WORK TO BE COMPLETED
Transcribe the stretch of entries below from the line with "(forall g', isr_step" through the line with "rest_packet : packet_of", exactly and with both ends included; leave out all other lines.

(Dataset entries)

↓

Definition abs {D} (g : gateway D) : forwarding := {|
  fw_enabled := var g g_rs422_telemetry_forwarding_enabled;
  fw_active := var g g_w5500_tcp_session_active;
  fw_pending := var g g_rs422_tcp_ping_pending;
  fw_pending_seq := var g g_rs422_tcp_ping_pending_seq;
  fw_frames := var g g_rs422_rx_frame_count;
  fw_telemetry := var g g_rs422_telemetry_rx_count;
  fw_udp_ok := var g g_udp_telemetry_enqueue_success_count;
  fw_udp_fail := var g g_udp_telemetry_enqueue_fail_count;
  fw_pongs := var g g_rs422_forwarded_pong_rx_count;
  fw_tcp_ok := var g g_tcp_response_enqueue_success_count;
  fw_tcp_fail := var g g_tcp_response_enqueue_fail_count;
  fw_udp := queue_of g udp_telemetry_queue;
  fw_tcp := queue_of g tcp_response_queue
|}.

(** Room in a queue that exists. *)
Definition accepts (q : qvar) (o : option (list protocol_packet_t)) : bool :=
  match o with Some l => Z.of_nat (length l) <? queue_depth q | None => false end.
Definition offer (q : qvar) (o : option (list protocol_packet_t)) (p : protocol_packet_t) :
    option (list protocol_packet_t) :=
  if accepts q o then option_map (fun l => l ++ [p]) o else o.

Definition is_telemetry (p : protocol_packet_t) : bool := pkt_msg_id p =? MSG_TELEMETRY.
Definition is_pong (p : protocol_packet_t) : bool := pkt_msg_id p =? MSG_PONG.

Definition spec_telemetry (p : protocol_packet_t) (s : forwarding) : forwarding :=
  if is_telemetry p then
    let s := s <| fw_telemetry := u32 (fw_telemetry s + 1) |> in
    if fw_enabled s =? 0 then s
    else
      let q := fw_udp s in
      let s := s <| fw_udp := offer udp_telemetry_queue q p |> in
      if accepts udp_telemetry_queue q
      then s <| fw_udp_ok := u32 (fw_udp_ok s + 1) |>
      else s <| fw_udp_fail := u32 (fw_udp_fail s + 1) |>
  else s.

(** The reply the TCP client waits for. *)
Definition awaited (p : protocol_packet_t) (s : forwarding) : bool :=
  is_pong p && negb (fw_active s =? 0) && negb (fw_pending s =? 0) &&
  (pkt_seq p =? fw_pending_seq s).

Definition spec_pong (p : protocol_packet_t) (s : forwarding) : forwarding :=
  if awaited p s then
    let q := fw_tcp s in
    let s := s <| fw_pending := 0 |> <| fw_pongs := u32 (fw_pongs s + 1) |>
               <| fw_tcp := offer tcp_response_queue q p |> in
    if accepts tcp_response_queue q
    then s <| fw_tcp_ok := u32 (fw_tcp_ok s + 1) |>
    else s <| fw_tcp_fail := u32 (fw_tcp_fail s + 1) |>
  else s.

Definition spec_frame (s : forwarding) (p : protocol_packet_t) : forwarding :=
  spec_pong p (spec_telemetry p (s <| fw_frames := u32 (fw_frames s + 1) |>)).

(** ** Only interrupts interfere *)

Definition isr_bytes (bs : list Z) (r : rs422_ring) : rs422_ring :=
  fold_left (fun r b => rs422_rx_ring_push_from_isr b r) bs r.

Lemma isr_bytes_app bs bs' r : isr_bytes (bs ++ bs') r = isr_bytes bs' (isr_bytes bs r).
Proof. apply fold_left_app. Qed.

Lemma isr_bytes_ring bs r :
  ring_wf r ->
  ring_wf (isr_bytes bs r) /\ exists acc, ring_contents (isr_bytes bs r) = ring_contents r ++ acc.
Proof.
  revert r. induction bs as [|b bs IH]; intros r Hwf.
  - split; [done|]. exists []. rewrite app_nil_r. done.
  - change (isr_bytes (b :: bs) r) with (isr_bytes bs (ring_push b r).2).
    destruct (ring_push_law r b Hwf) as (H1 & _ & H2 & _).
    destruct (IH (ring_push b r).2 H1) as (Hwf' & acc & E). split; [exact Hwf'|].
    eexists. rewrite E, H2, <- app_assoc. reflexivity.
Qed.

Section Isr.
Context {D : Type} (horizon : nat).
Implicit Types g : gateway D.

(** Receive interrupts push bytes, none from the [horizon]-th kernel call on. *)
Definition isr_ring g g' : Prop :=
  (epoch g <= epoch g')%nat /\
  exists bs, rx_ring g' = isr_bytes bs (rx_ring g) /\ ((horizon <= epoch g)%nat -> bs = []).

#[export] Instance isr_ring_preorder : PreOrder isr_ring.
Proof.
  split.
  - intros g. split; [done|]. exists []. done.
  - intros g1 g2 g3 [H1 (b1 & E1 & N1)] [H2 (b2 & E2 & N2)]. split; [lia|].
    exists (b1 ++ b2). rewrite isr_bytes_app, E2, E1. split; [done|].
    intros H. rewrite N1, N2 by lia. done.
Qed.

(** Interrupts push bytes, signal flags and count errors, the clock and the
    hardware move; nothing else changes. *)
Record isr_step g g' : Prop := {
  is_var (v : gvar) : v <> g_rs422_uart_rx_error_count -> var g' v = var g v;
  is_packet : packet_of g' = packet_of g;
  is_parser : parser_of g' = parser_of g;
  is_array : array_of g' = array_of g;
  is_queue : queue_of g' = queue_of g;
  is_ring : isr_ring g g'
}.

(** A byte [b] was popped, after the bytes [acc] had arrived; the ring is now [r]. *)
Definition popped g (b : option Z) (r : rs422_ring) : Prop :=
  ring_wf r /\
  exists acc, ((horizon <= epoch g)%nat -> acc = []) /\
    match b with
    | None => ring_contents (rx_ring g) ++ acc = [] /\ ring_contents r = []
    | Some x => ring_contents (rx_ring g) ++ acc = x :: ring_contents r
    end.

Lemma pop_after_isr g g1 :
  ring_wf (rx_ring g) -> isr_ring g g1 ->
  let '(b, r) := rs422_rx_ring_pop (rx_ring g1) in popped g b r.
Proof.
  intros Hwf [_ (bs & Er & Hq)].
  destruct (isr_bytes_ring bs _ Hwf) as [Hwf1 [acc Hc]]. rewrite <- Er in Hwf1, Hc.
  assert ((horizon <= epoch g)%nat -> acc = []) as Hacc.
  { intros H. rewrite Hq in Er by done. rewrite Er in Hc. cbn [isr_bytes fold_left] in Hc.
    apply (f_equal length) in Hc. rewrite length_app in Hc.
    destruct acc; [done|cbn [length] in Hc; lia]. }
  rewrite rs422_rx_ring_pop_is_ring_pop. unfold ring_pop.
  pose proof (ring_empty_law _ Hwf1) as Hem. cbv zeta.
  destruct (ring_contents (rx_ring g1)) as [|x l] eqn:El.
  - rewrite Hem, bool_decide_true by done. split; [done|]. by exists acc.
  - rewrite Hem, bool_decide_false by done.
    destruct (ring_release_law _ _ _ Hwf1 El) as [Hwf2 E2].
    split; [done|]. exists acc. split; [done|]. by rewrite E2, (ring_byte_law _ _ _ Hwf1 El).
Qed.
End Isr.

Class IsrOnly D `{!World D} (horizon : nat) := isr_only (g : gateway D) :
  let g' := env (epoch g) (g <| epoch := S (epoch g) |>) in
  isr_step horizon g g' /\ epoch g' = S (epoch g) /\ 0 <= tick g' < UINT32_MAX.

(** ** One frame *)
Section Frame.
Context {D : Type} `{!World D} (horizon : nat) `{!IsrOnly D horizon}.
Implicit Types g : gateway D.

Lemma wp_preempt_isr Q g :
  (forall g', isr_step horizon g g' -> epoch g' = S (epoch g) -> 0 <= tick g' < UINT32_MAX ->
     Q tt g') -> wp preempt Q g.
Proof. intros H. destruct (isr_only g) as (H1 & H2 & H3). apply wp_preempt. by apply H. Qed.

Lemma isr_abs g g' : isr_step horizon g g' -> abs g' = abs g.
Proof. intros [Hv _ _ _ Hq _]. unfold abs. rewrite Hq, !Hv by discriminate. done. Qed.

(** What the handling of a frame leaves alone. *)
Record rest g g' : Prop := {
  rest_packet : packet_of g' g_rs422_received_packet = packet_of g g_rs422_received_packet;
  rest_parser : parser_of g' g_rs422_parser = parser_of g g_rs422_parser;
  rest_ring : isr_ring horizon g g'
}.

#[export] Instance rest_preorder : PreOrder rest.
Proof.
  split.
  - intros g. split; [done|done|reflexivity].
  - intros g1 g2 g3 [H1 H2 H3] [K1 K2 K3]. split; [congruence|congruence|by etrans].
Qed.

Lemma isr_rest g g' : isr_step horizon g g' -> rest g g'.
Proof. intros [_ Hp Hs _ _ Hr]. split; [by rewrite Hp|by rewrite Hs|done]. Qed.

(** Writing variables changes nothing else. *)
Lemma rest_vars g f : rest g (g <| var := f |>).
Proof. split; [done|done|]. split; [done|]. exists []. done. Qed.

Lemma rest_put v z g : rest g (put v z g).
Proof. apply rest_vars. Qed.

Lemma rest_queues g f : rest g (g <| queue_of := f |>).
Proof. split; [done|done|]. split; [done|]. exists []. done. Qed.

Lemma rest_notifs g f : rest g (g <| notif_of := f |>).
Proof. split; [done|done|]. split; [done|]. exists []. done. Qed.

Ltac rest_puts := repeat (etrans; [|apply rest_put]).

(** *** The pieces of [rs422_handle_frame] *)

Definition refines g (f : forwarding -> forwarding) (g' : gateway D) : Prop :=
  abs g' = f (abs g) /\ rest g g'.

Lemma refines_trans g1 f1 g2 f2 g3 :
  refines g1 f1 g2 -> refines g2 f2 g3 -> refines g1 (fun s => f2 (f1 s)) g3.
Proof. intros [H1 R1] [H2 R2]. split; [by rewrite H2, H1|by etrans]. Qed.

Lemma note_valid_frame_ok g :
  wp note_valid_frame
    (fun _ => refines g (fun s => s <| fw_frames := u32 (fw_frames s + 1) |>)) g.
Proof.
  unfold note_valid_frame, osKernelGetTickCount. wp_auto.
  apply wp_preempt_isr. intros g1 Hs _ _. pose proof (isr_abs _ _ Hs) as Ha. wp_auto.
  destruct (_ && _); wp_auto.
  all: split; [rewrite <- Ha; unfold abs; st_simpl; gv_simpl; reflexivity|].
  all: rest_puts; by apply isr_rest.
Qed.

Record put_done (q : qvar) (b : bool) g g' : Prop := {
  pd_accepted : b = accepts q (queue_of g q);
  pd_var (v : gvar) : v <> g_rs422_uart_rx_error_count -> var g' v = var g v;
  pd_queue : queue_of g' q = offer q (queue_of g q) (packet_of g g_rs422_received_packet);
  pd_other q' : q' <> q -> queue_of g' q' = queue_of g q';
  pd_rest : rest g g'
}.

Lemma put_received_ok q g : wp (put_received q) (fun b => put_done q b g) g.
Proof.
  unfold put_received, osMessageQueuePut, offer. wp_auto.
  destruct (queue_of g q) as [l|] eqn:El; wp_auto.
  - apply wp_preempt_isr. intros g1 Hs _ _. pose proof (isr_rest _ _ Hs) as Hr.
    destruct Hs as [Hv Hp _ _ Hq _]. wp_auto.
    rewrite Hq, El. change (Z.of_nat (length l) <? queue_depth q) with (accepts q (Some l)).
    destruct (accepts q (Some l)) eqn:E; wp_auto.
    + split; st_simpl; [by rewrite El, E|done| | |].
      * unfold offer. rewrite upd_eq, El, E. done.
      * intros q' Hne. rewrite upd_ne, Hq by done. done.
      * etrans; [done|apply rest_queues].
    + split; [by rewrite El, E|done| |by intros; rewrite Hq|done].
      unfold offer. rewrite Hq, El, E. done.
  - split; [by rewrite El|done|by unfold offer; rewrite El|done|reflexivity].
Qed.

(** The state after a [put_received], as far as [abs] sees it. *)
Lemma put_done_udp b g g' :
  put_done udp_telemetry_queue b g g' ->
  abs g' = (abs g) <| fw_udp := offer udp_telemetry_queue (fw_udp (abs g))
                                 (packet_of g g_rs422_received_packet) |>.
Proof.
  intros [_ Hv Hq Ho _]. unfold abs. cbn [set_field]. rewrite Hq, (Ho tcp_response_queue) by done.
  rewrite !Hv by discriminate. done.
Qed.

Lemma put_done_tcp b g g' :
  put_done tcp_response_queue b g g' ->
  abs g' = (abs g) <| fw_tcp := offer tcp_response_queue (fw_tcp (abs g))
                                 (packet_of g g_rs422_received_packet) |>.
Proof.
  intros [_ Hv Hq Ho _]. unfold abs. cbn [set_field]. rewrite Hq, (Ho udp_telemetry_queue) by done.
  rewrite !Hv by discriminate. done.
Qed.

↑

ANSWER TO THE PROBLEM
  (forall g', isr_step horizon g g' -> epoch g' = S (epoch g) -> 0 <= tick g' < UINT32_MAX ->
     Q tt g') -> wp preempt Q g.
Proof. intros H. destruct (isr_only g) as (H1 & H2 & H3). apply wp_preempt. by apply H. Qed.

Lemma isr_abs g g' : isr_step horizon g g' -> abs g' = abs g.
Proof. intros [Hv _ _ _ Hq _]. unfold abs. rewrite Hq, !Hv by discriminate. done. Qed.

(** What the handling of a frame leaves alone. *)
Record rest g g' : Prop := {
  rest_packet : packet_of g' g_rs422_received_packet = packet_of g g_rs422_received_packet;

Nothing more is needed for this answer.